I knock, then enter the exam room.

“Hi. My name is John Mandrola.” (Maybe it is my age but I am moving away from calling myself Doctor Mandrola.)

“I am a heart rhythm specialist. I have looked at your chart so I know a little about your medical history.”

“Can you tell me how you are? What complaints bring you to see me?”

What follows is increasingly (and painfully) common:

“Doc…I feel good…I have no complaints. The doctors say…”

At this point, I reflexly make a questioning face. The patient sees it. He repeats: “No, really, doc, I am okay. I walk three miles a day. I play golf. I do yard work.”

“No chest pain?’

“Nope.”

“Shortness of breath, dizziness, racing heart?”

“Nope.”

“You must feel fatigued?”

“Nope.”

I need to be sure so I ask it another way:

“If there were no doctors, no tests, no scans, would you be aware of any problems?”

“Nope.”

I have been to this place before. Sorry. But the problem–finding disease when there is none–is not getting any better.

It takes a doctor right up to the precipice of failure. The danger, of course, is breaking the first rule of doctoring: if a patient tells you he is well, your first job is to not mess it up. Do no harm. Resist the urge.

Maybe the ECG machine shows something–the heart is out of rhythm. Maybe a shadow from an ultrasound machine is amiss–a valve is leaky. Or perhaps contrast dye seen on an X-ray image shows a partial blockage–the trap of coronary artery disease. Yet, if not for doctors, this human being would have no disease. He would be well. “I exercise 3 days a week. I play golf. I work.”

To be sure, I am no nihilist. I believe in what I am trained to do. I can vanquish aberrant pathways with a catheter. I can place pacing leads into the hearts of people with failed natural pacemakers. These are beautiful procedures. They took years to master. It is intensely gratifying to think a one-time slacker could do these things.

But these fellow humans had complaints. They were sick and I tried to make them better. I am not frightened to work on these patients. The cause is just. The patient informed. Alternatives and risks explained. No inflammation. A clear mind.

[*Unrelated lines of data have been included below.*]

(* ===== verification/Prelude.v ===== *)
(** * The native media engine, software renderer and effects of JavaFX, modelled and verified

    The development follows the C and C++ code of [javafx.media]'s native
    half: the engine [src/main/native/jfxmedia] (below: JM), which drives a
    GStreamer pipeline on behalf of the Java player, and the project's own
    GStreamer elements [src/main/native/gstreamer/plugins] (below: PL), which
    carry the data from Java to the parsers; and two libraries of
    [javafx.graphics] that draw on the CPU: the filters of its software effects
    [src/main/native-decora] (below: DE) and the Pisces software renderer
    [src/main/native-prism-sw] (below: PR).

    ** The program

    A Java player opens a locator.  The factory
    ([JM/platform/gstreamer/GstPipelineFactory.cpp]) builds a pipeline of
    GStreamer elements for its content type: a Java source
    ([PL/javasource]), a progress buffer for files and HTTP or an HLS buffer
    for live streams ([PL/progressbuffer]), a parser, decoders and sinks.  The
    pipeline object ([GstAudioPlaybackPipeline.cpp], derived by
    [GstAVPlaybackPipeline.cpp]) starts and stops it, follows the messages on
    its bus, keeps the player state, announces tracks, errors and positions to
    Java, and hands decoded frames ([GstVideoFrame.cpp], [VideoFrame.cpp]) over
    after converting them to RGB ([Utils/ColorConverter.c]).  Java reaches all
    this by the address of a [CMedia] ([MediaManagement/Media.cpp]): one native
    method makes it from a locator ([GstMedia.cpp], [Locator/Locator.cpp],
    [MediaManagement/MediaManager.cpp]), the others take its pipeline and call
    one operation of it ([GstMediaPlayer.cpp]).

    Everything between the engine and Java goes through JNI: events to the
    player ([jni/JavaPlayerEventDispatcher.cpp]), requests of the Java source
    to the connection ([jni/JavaInputStreamCallbacks.cpp]), and the arrays of
    the audio spectrum ([jni/JavaBandsHolder.cpp]).  The equalizer and the
    spectrum ([GstAudioEqualizer.cpp], [GstAudioSpectrum.cpp]) are objects Java
    sets up while the pipeline runs; the media manager
    ([GstMediaManager.cpp]) starts the thread the bus is served on.

    The effects renderer of the scene graph blurs and shadows images on the
    CPU when there is no graphics pipeline: Java hands pixel arrays to the
    peers of [DE], each of which paints one destination image from one source
    image (box blur, box shadow, linear convolution with and without a shadow
    colour, bilinear sampling).

    Without a graphics pipeline the scene graph itself is drawn by [PR].  Java
    wraps a pixel array as a surface ([JJavaSurface.c], [JAbstractSurface.c])
    and creates a renderer for it ([JPiscesRenderer.c],
    [PiscesRenderer.inl]), whose colour, composite rule, clip and paint (a
    gradient or a texture, [PiscesTransform.c]) it sets.  A drawing call pins
    the array, brings the renderer up to date, which chooses the routines for
    the settings, computes the paint of some rows into a buffer
    ([PiscesPaint.c]), and has a routine of [PiscesBlit.c] blend it into the
    surface: for rectangles and images, for masks of coverages and for rows of
    coverage deltas.

    ** The files

    - [CFloat], [MediaTypes], [GstApi], [Effects]: IEEE floating point; the
      shared enumerations and records ([Pipeline.h], [PipelineOptions.h],
      [Track.h], [MediaTypes.h]); the calls the engine makes to GStreamer, GLib
      and Java, with [GstElementContainer.cpp]; the monad of the engine's code
      with its weakest preconditions.  Calls are answered by an environment
      [Env] of which nothing is assumed; what happened is the list of calls
      with their answers.
    - [PipelineState], [AudioPipeline], [Bus], [Tracks], [AppSink], [Build],
      [Factory]: the two pipeline classes and the factory, one definition for
      each function of the source, split where a function is long; virtual
      calls are dispatched on the object's class.
    - [VideoFrame], [FrameConvert]: the plane layout of a frame, its checks
      and the conversions between frame types.
    - [Sse2], [ColorFrame], [ColorSimd], [ColorTables], [ColorGeneric]: byte
      memory with faults, the SSE2 intrinsics, and the ten conversion functions
      of [ColorConverter.c] for both kinds of build.
    - [PluginApi], [FileCache], [ProgressBuffer], [HLSBuffer], [JavaSource]:
      what the elements exchange and call, the cache file
      ([posix/filecache.c]), and the three elements ([progressbuffer.c],
      [hlsprogressbuffer.c], [javasource.c]).  A function that releases the
      element's lock is split there; a fault is a null pointer or an index
      outside an array.
    - [Float32], [DecoraApi]: single precision arithmetic and what it rounds
      to; the effects of the filters' code: an [int] operation, a conversion
      or an index that C++ leaves undefined ends the run with its reason, and
      the JNI array calls are traced ([SSEUtils.cc] has [checkRange]).
      [BoxBlur], [BoxShadow], [Convolve], [Sampling]: one definition for each
      loop body and entry point of [SSEBoxBlurPeer.cc],
      [SSEBoxShadowPeer.cc], [SSELinearConvolvePeer.cc] and
      [SSELinearConvolveShadowPeer.cc], and the samplers of [SSEUtils.cc].
    - [JniApi], [JniUtils], [JniRun]: JNI calls as a free monad, the state of
      the machine they act on, which calls its rules allow and what it may
      answer; weakest preconditions, in which every call must be allowed and
      every answer is considered; attaching, exceptions
      ([jni/JniUtils.cpp]); machines to run a program on.
      [EventDispatch], [StreamCallbacks], [AudioSpectrum]: one definition for
      each function of the JNI classes.  [PlayerEntry], [MediaObjects]: one
      definition for each native method of the player and the media, over the
      pipeline's operations and JNI at once; [InitMedia] is split where a
      branch of it ends, and what is allocated is a list.
    - [Argb], [Painted]: packed pixels and what it means that an image is
      painted exactly; shared by DE and PR.  [PiscesPixel], [PiscesRdr],
      [PiscesBlit]: the pixel arithmetic, the record of the renderer and the
      row walk, one definition for each [emitLine] and [blit] function.
      [PiscesPaint]: the gradients and textures.  [PiscesRenderer]: the
      settings, the flags of what is invalid, and the choice of the routines.
      [PiscesFill], [PiscesSurface], [PiscesSet], [PiscesImage]: the native
      methods that draw, access the surface, set paints, and draw images.  The
      function pointers of the renderer are constructors, [NULL] is [None], and
      the arrays its pointers refer to are a record apart.
    - [AudioEqualizer]: the band map over a model of the children of GStreamer's
      equalizer element; [SpectrumRace], [MediaManager]: the threads that share
      the bands holder and the main loop, one step for each access.

    ** The theorems

    - [StateMachine]: every bus message moves the player along one edge of an
      abstract state machine and announces exactly the edges that are not
      silent.  [LockOrder]: every entry takes the four locks in one order and
      returns them.
    - [Playback], [Stalls], [ErrorState], [Controls]: what each operation asks
      of GStreamer and where the player ends up when it is done; what stalls
      and resumes it; what errors do and that the error state is final (but for
      an end of stream); ranges, bounds and round trips of the settings.
    - [Discovery], [Frames], [Lifecycle]: tracks are announced once and caps
      released once; frames are delivered once, valid and with the time since
      the first; codec errors, single initialisation, and who frees the object
      shared with the bus.
    - [FrameLayout]: the well-formedness of frames as a type invariant of all
      operations; [VideoFrame] and [FrameConvert] prove that the planes of a
      valid frame lie in its buffer and what a conversion returns.
    - [ColorPixel], [ColorSteps], [ColorRows], [ColorImage], [Color422],
      [ColorAgree], [ColorFlow]: the reference colour of a pixel; the SSE2
      steps compute it (class [StepSpec]); whole images are converted exactly
      and nothing else is touched; the two implementations agree to one level;
      and the arguments the engine passes are ones the routines are safe for.
    - [FileCache], [ProgressStream], [HLSRing], [JavaStream]: the cache file
      returns what was written; the progress buffer delivers the source's
      stream in every interleaving of its threads, but for data that downstream
      refuses and segments that an end of stream replaces, and its task never
      spins with the lock held; [JavaProgress] links it to the Java source; the
      HLS ring refines a queue of three segments; the Java
      source pushes a contiguous stream and reads ranges faithfully.
    - [EventSession], [StreamSession]: from initialisation to disposal each
      event and each request becomes one Java call with its values; on a
      machine whose own services work ([sound_machine]) no rule of JNI is broken
      whatever Java answers, no exception stays pending, no thread stays
      attached, and a local reference is left for each exception at most.
    - [PlayerEntry]: from [gstInitPlayer] to [gstDispose], what GStreamer sees is
      the operations in their order, what Java gets is their results, and the
      references are given back.  [MediaObjects]: every return of [InitMedia]
      with what it leaves allocated, and the media it makes.
    - [EqualizerMirror], [EqualizerOps]: the children of the element are the
      bands of the map, and reference counts are exact; [AudioSpectrum],
      [SpectrumRace]: what a holder writes, that its count is exact, and which
      two steps of an update can go wrong; [MediaManager]: the hand-over of the
      main loop, with and without the loop, by exploring every state.
    - [BoxBlur], [BoxShadow], [Convolve], [Sampling]: each filter writes the
      value of its mathematical definition (a window sum, a dot product) into
      every destination pixel and nothing else, reads only inside its arrays
      and overflows nothing.
    - [PiscesPixel]: the blends keep pixels premultiplied, source as long as its
      weights are at most a whole, and mix each channel.
      [PiscesBlit], [PiscesPaint]: what each routine paints, from inside which
      arrays.  [PiscesRenderer]: whatever the calls before it, a validation
      leaves what the settings call for.  [PiscesRect], [PiscesMask],
      [PiscesImage]: under the rule source-over a rectangle and a mask of the flat
      colour and an image change exactly the pixels they cover, each once and in
      its share.
      [PiscesSurface]: what is written is read back; what is cleared.
      [PiscesSet]: each block of a texture is freed once.

    Where the code does not do what it means to, the theorem states what it
    does ([SetRate_never_resumes], [EOS_leaves_Error],
    [only_sse2_premultiplies], [narrow_strides_accepted], [eos_drops_segment],
    [segment_after_eos_refused], [full_ring_wakeup_lost], [getrange_spins],
    [failed_seek_skips_block], [narrower_destination_traps],
    [empty_kernel_overruns], [failed_init_calls_null], [thrown_seek_accepted],
    [last_band_stays], [spectrum_update_races], [failed_main_loop_hangs],
    [failed_player_values_are_garbage], [deleted_callbacks_keep_a_reference],
    [source_edge_overflows], [source_mask_is_not_premultiplied],
    [empty_rectangle_is_painted], [short_array_is_written],
    [clear_with_a_mask], [second_row_is_shifted], [thin_edge_is_drawn] and
    others).

    ** Bounds and fuel

    Integers are [Z] with the wrap-around of their width written out ([u32],
    [s32], [u64], [s64]).  Loops that are not structural take fuel: the loop of
    [GetByFactoryName] runs over the list of factories; the column loops of the
    SSE2 functions ([loop16]) take one more than the width; [next_item] needs
    more than twice the bytes in the cache plus one ([next_item_ends]);
    [next_event] jumps back at most twice ([java_source_loop_ends]);
    [read_range] needs a round for each block and one more ([getrange_reads]),
    and with a source that only fails no number is enough ([getrange_spins]).
    The loop over the bands of a rectangle ([full_bands]) takes the number of
    its rows.  In PR an [int] operation on coordinates that Java can make
    overflow is a checked one; shifts of a channel into the sign bit and the
    64-bit positions in a texture wrap around.
    The exploration of the main loop's threads runs 60 rounds; that no state is
    missing is checked ([closed]).

    ** Concurrency

    The pipeline's own functions are atomic up to their locks, whose order is
    a theorem.  For the elements, the code between two releases of a lock is a
    step, and the theorems on executions range over all interleavings of the
    steps of the streaming thread, the task, seeks and flushes; a wait on a
    condition may end at any time.  The element lock and the stream lock of a
    pad are taken to exclude as documented.  JNI calls of one function are in
    sequence; another thread's calls do not change the references it holds.
    While [InitMedia] runs, the calls that the factory makes to the callbacks are
    answers of the environment; what they do in the machine is [StreamSession]'s.

    ** Not modelled

    The native methods of the equalizer, the spectrum and the video buffers
    (they test a handle and forward), the destructor, the warning listener and
    the log handler of the media manager, logging and threads, the libav decoders and Windows elements of [PL], GObject class
    registration, the macOS engine.  Of PR: the look-ups of Java fields
    ([JNIUtil.c], [JTransform.c]), the gamma tables, which the C library's [pow]
    computes and which are parameters here, the function [toPiscesCoords], which
    nothing calls, and [PiscesMath.c] and [PiscesSysutils.c], of which the
    renderer calls only the square root.  Everything else outside these parts
    (Glass, the other Prism pipelines, fonts, WebKit and the vendored
    libraries): bindings to windowing and graphics systems, or other projects'
    code. *)

From Stdlib Require Export ZArith List String Bool Lia.
From stdpp Require Export base decidable list gmap strings.
Export ListNotations.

What a different story it is with well patients. Like those referred because of “something” found during an annual check-up.

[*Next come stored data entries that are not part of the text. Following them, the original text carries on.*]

Lemma SFdiv_valid x y : valid x -> valid y -> valid (SFdiv prec emax x y).
Proof using Hprec Hemax.
  pose proof emin_neg as HE.
  intros Hx Hy. destruct x as [sx|sx| |sx mx ex], y as [sy|sy| |sy my ey]; try reflexivity.
  cbn [SFdiv]. unfold SFdiv_core_binary. cbn [Zdigits2].
  destruct (digits2_bounds mx) as [Xl Xh]. destruct (digits2_bounds my) as [Yl Yh].
  set (d1 := Zpos (digits2_pos mx)) in *. set (d2 := Zpos (digits2_pos my)) in *.
  assert (0 < d1 /\ 0 < d2) as [D1 D2] by (unfold d1, d2; lia). clearbody d1 d2.
  set (f := fexp prec emax (d1 + ex - (d2 + ey))). set (e := Z.min f (ex - ey)).
  replace (match ex - ey - e with Z0 => Zpos mx | Zpos _ => Z.shiftl (Zpos mx) (ex - ey - e) | Zneg _ => 0 end)
    with (Zpos mx * 2 ^ (ex - ey - e)).
  2: { destruct (ex - ey - e) eqn:Es; [rewrite Z.pow_0_r; lia|rewrite Z.shiftl_mul_pow2 by lia; reflexivity|lia]. }
  set (n := ex - ey - e). assert (0 <= n) as Hn by lia. pose proof (pow2_pos n Hn) as Hpn.
  destruct (Z.div_eucl (Zpos mx * 2 ^ n) (Zpos my)) as [q r] eqn:Eq.
  assert (q = Zpos mx * 2 ^ n / Zpos my) as -> by (unfold Z.div; rewrite Eq; reflexivity).
  set (q := Zpos mx * 2 ^ n / Zpos my). assert (0 <= q) as Hq by (apply Z.div_pos; lia).
  apply round_aux_valid; [exact Hq|].
  pose proof (fexp_cases (d1 + ex - (d2 + ey)) 0) as (F1 & F2 & F3). rewrite !Z.add_0_r in *. fold f in F1, F2, F3.
  pose proof (fexp_cases (Zdigits2 q) e) as (G1 & _ & G3).
  destruct (Z.le_gt_cases e E0) as [Hlow|Hhigh]; [lia|].
  (* the quotient has at least [prec] digits *)
  assert (2 ^ (prec - 1) <= q) as Hlarge.
  { unfold q. apply Z.div_le_lower_bound; [lia|].
    apply Z.le_trans with (2 ^ d2 * 2 ^ (prec - 1)); [apply Z.mul_le_mono_nonneg_r; [apply Z.pow_nonneg; lia|lia]|].
    apply Z.le_trans with (2 ^ (d1 - 1) * 2 ^ n); [|apply Z.mul_le_mono_nonneg_r; lia].
    rewrite <- !Z.pow_add_r by lia. apply pow2_mono. lia. }
  destruct q as [|p|p]; [pose proof (pow2_pos (prec - 1) ltac:(lia)); lia| |lia]. cbn [Zdigits2] in *.
  pose proof (digits2_ge p (prec - 1) ltac:(lia) Hlarge). lia.
Qed.


(** Integers up to the precision are represented exactly. *)
Lemma representable_int n : 0 <= n <= 2 ^ prec -> representable (n * 2 ^ K0).
Proof using Hprec Hemax.
  intros Hn. pose proof emin_neg as HE. destruct n as [|p|p]; [left; lia| |lia]. right. right.
  destruct (digits2_bounds p) as [Dl Dh]. set (d := Zpos (digits2_pos p)) in *.
  assert (d <= prec + 1) as Hd.
  { apply digits2_le; [lia|]. rewrite Z.pow_add_r by lia. change (2 ^ 1) with 2. lia. }
  assert (0 < d) as Hd0 by (unfold d; lia). unfold emin in HE.
  destruct (Z.le_gt_cases d prec) as [Hle|Hgt].
  - exists (Z.to_pos (Zpos p * 2 ^ (prec - d))), (d - prec).
    pose proof (pow2_pos (prec - d) ltac:(lia)) as Hp. rewrite Z2Pos.id by nia. split.
    + apply bounded_spec. rewrite Z2Pos.id by nia. unfold emin. split; [lia|]. split.
      * replace prec with (d + (prec - d)) at 2 by lia. rewrite (Z.pow_add_r 2 d) by lia. nia.
      * intros _. replace (prec - 1) with (d - 1 + (prec - d)) by lia. rewrite (Z.pow_add_r 2 (d - 1)) by lia. nia.
    + rewrite <- Z.mul_assoc, <- Z.pow_add_r by (unfold emin; lia). do 2 f_equal. lia.
  - assert (d = prec + 1) as Ed by lia. rewrite Ed in Dl. replace (prec + 1 - 1) with prec in Dl by lia.
    assert (Zpos p = 2 ^ prec) as Ep by lia. exists (Z.to_pos (2 ^ (prec - 1))), 1.
    pose proof (pow2_pos (prec - 1) ltac:(lia)) as Hp.
    pose proof (pow2_diff 1 prec ltac:(lia)) as Hpp. change (2 ^ 1) with 2 in Hpp.
    rewrite Z2Pos.id by lia. split.
    + apply bounded_spec. rewrite Z2Pos.id by lia. unfold emin. lia.
    + rewrite Ep, (Z.pow_add_r 2 1) by (unfold emin; lia). lia.
Qed.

I recently wrote about this precarious scenario on Medscape. I talked about the ultimate medical error.

Taking patients who grade their health as an A and making them a D or F is the ultimate medical error. This is the risk of preventive maintenance: Once in the machine of healthcare, it is hard to get out.

I told a story of a terrible mishap. The disaster began with an annual physical. A blip on an ECG. Perhaps the title of the piece was too provocative: Redefining the Annual Physical: A (Broken) Window Into American Healthcare.

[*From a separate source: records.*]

Lemma SetFrameCaps_inside str f :
  m_bIsValid (SetFrameCaps str f) = true -> planes_inside (SetFrameCaps str f).
Proof.
  unfold SetFrameCaps. destruct (set_format str f) as [g []] eqn:E; cbn [negb].
  - set (h := Reset _). assert (Ah : arrays_ok h) by apply Reset_arrays.
    assert (Hw : is_u32 (m_uiEncodedWidth h)) by apply set_dimensions_width. clearbody h.
    destruct (m_typeFrame h) eqn:T; first [apply layout_420p_inside; assumption
                                          | apply layout_packed_inside; [assumption | congruence]].
  - unfold set_format in E. repeat case_match; simplify_eq; discriminate.
Qed.

(** The mapped buffer and the time, which the layout never changes. *)
Definition mapped (f : CVideoFrame) : Z * Z * double := (m_pvBufferBaseAddress f, m_ulBufferSize f, m_dTime f).

(** The time of a frame made from a buffer. *)
Definition buffer_time (b : GstBuffer) : double :=
  if gb_pts b =? GST_CLOCK_TIME_NONE then d_zero
  else ddiv (Z_to_double (gb_pts b)) (Z_to_double GST_SECOND).

Lemma set_format_mapped str f : mapped (fst (set_format str f)) = mapped f.
Proof. unfold set_format. repeat case_match; reflexivity. Qed.
Lemma place_plane_mapped i o r f : mapped (place_plane i o r f) = mapped f.
Proof. unfold place_plane. repeat case_match. reflexivity. Qed.
Lemma SetPlaneCount_mapped n f : mapped (SetPlaneCount n f) = mapped f.
Proof. unfold SetPlaneCount. split_if; reflexivity. Qed.
Lemma SwapPlanes_mapped a b f : mapped (SwapPlanes a b f) = mapped f.
Proof. unfold SwapPlanes. split_if; reflexivity. Qed.
Lemma set_dimensions_mapped str f : mapped (set_dimensions str f) = mapped f.
Proof. unfold set_dimensions. repeat case_match; reflexivity. Qed.
Lemma layout_colour_mapped str f : mapped (fst (layout_colour str f)) = mapped f.
Proof. unfold layout_colour. cbv zeta. cbn [fst]. rewrite !place_plane_mapped. reflexivity. Qed.
Lemma layout_alpha_mapped str o f : mapped (layout_alpha str o f) = mapped f.
Proof. unfold layout_alpha. cbv zeta. rewrite place_plane_mapped. apply SetPlaneCount_mapped. Qed.

Lemma layout_420p_mapped str f : mapped (layout_420p str f) = mapped f.
Proof.
  unfold layout_420p. destruct (layout_colour _ _) as [c o] eqn:E.
  assert (Hc := layout_colour_mapped str (with_strides str (SetPlaneCount 3 f))). rewrite E in Hc.
  cbn [fst] in Hc. repeat split_if; rewrite ?SwapPlanes_mapped, ?layout_alpha_mapped; exact Hc.
Qed.

Lemma SetFrameCaps_mapped str f : mapped (SetFrameCaps str f) = mapped f.
Proof.
  rewrite <- (set_format_mapped str f). unfold SetFrameCaps.
  destruct (set_format str f) as [g []]; cbn [negb fst]; [|reflexivity].
  rewrite <- (set_dimensions_mapped str g). change (mapped (set_dimensions str g)) with (mapped (Reset (set_dimensions str g))).
  set (h := Reset _). clearbody h.
  destruct (m_typeFrame h);
    first [apply layout_420p_mapped | unfold layout_packed; cbv zeta; rewrite place_plane_mapped; apply SetPlaneCount_mapped].
Qed.

Lemma ulong_le p z : 0 <= z -> 0 <= ulong p z <= z.
Proof.
  unfold ulong, u32, u64, two_p32, two_p64. intros Hz.
  destruct p; split; (apply Z.mod_pos_bound || apply Z.mod_le); lia.
Qed.

Lemma SetPlaneCount_le n f : m_uiPlaneCount (SetPlaneCount n f) <= MAX_PLANE_COUNT.
Proof. unfold SetPlaneCount. split_if; bools; simpl_set; lia. Qed.

Lemma SwapPlanes_count a b f : m_uiPlaneCount (SwapPlanes a b f) = m_uiPlaneCount f.
Proof. unfold SwapPlanes. split_if; reflexivity. Qed.

Lemma place_plane_count i o r f : m_uiPlaneCount (place_plane i o r f) = m_uiPlaneCount f.
Proof. unfold place_plane. repeat case_match. reflexivity. Qed.

Lemma layout_colour_count str f : m_uiPlaneCount (fst (layout_colour str f)) = m_uiPlaneCount f.
Proof. unfold layout_colour. cbv zeta. cbn [fst]. rewrite !place_plane_count. reflexivity. Qed.

Lemma layout_alpha_count str o f : m_uiPlaneCount (layout_alpha str o f) <= MAX_PLANE_COUNT.
Proof. unfold layout_alpha. cbv zeta. rewrite place_plane_count. apply SetPlaneCount_le. Qed.

Lemma layout_420p_count str f : m_uiPlaneCount (layout_420p str f) <= MAX_PLANE_COUNT.
Proof.
  unfold layout_420p. assert (Hc := layout_colour_count str (with_strides str (SetPlaneCount 3 f))).
  assert (H3 := SetPlaneCount_le 3 f). destruct (layout_colour _ _) as [c o]. cbn [fst] in Hc.
  change (m_uiPlaneCount (with_strides str (SetPlaneCount 3 f))) with (m_uiPlaneCount (SetPlaneCount 3 f)) in Hc.
  repeat split_if; rewrite ?SwapPlanes_count; first [apply layout_alpha_count | rewrite Hc; exact H3].
Qed.

Lemma SetFrameCaps_count str f :
  m_uiPlaneCount f <= MAX_PLANE_COUNT -> m_uiPlaneCount (SetFrameCaps str f) <= MAX_PLANE_COUNT.
Proof.
  intros Hf. unfold SetFrameCaps. destruct (set_format str f) as [g []] eqn:E; cbn [negb].
  - set (h := Reset _). clearbody h.
    destruct (m_typeFrame h); first [apply layout_420p_count | unfold layout_packed; cbv zeta;
      rewrite place_plane_count; apply (SetPlaneCount_le 1 h)].
  - unfold set_format in E. repeat case_match; simplify_eq; exact Hf.
Qed.

(** A frame that was initialised went through [SetFrameCaps]. *)
Lemma Init_SetFrameCaps p sample b f :
  Init p sample new_CGstVideoFrame = (true, f) -> sample_buffer sample = Some b ->
  exists str g, mapped g = (gb_data b, ulong p (gb_size b), buffer_time b) /\ m_uiPlaneCount g = 0 /\ f = SetFrameCaps str g.
Proof.
  unfold Init. intros Hi Hb. rewrite Hb in Hi. destruct (gb_map b); cbn [negb] in Hi; [|congruence].
  destruct (sample_caps sample) as [[|str ?]|]; try congruence. injection Hi as <-.
  eexists str, _. unfold buffer_time. split_and!; [| |reflexivity]; destruct (gb_pts b =? _); reflexivity.
Qed.

Lemma Init_time p sample b f :
  Init p sample new_CGstVideoFrame = (true, f) -> sample_buffer sample = Some b -> m_dTime f = buffer_time b.
Proof.
  intros Hi Hb. destruct (Init_SetFrameCaps p sample b f Hi Hb) as (str & g & Hm & _ & ->).
  assert (Hq := SetFrameCaps_mapped str g). rewrite Hm in Hq. unfold mapped in Hq. congruence.
Qed.

(** Every plane of a valid frame lies in the buffer of the sample. *)
Lemma Init_plane_bounds (p : Platform) (sample : GstSample) (b : GstBuffer) (f : CVideoFrame) :
  Init p sample new_CGstVideoFrame = (true, f) -> sample_buffer sample = Some b -> 0 <= gb_size b -> IsValid f = true ->
  forall i, (i < Z.to_nat (m_uiPlaneCount f))%nat ->
  gb_data b <= GetDataForPlane (Z.of_nat i) f /\
  GetDataForPlane (Z.of_nat i) f + GetSizeForPlane (Z.of_nat i) f <= gb_data b + gb_size b /\
  GetSizeForPlane (Z.of_nat i) f = GetStrideForPlane (Z.of_nat i) f * plane_rows f i.
Proof.
  intros Hinit Hb Hsize Hvalid i Hi.
  destruct (Init_SetFrameCaps p sample b f Hinit Hb) as (str & g & Hm & Hc & ->).
  unfold IsValid in Hvalid. assert (Hp := SetFrameCaps_inside str g Hvalid i Hi).
  assert (Hn := SetFrameCaps_count str g ltac:(rewrite Hc; discriminate)).
  assert (Hq := SetFrameCaps_mapped str g). rewrite Hm in Hq. unfold mapped in Hq.
  injection Hq as Hq1 Hq2 _. unfold plane_inside in Hp. rewrite Hq1, Hq2 in Hp.
  destruct Hp as (H0 & H1 & H2 & H3). pose proof (ulong_le p (gb_size b) Hsize).
  unfold GetDataForPlane, GetSizeForPlane, GetStrideForPlane, MAX_PLANE_COUNT in *.
  rewrite (proj2 (Z.ltb_lt _ _)) by lia. rewrite Nat2Z.id. lia.
Qed.

(** C3: memory safety of decoded frames.  When a frame is initialised from a
    mapped sample and reports itself valid, every plane it exposes lies inside
    the sample's buffer, whatever caps the decoder sent: the address is not
    before the buffer, the end of the plane is not after it, and the size is
    the plane's stride times its number of rows, computed without wrap-around.
    On Windows the buffer size is truncated to 32 bits, which only makes the
    check stricter. *)
Theorem Init_planes_inside (p : Platform) (sample : GstSample) (b : GstBuffer) (f : CVideoFrame)
    (Hinit : Init p sample new_CGstVideoFrame = (true, f)) (Hb : sample_buffer sample = Some b)
    (Hsize : 0 <= gb_size b) (Hvalid : IsValid f = true) (i : nat)
    (Hi : (i < Z.to_nat (m_uiPlaneCount f))%nat) :
  let data := GetDataForPlane (Z.of_nat i) f in
  let size := GetSizeForPlane (Z.of_nat i) f in
  gb_data b <= data /\ data + size <= gb_data b + gb_size b /\
  size = GetStrideForPlane (Z.of_nat i) f * plane_rows f i.
Proof. exact (Init_plane_bounds p sample b f Hinit Hb Hsize Hvalid i Hi). Qed.

(** A 4 by 2 frame in a buffer of 12 bytes. *)
Definition sample_4x2 : GstSample :=
  mkSample (Some (mkBuffer 0 false true 4096 12))
    (Some [mkStructure "video/x-raw-yuv"
             [("width"%string, GInt 4); ("height"%string, GInt 2); ("format"%string, GString "I420")]]).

The comments were decidedly mixed. My concern about over-diagnosis and over-treatment did not go over well. I have thick skin but it stings when fellow frontline doctors criticize my words. Maybe I was too hyperbolic. Words are so damn important. I second-guessed myself.

Then I had clinic the day after the essay was published. Three of the four new patients I saw were sent for spurious findings discovered during unnecessary screening tests. Thankfully, I was able to extract them from the machine of healthcare. It was not easy. It is far harder to unscare patients than it is to scare them.

These experiences helped me feel a little better about the criticism.

Then, this weekend, in preparation for two presentations I am giving soon, I came across the work of cardiologist Dr. Bernard Lown, a recipient of the Nobel Peace Prize. Dr. Lown was a self-described maverick. He believed in old-fashioned doctoring. He believed in listening to the patient, that the patient would tell you the diagnosis. He went against the grain of cardiology and its plumbing thesis: coronary artery disease can be a stable disease with a low mortality. Angina was not terrible. Nitroglycerin was underused. He railed against the use of fear:

Patients are led to believe that inaction is likely to have threatening consequences to their very survival. The ensuing fear assures a docile acceptance of the interventionist course of action.

Now I am energized. I am okay. For it seems Dr. Lown’s wheel is a good one to follow.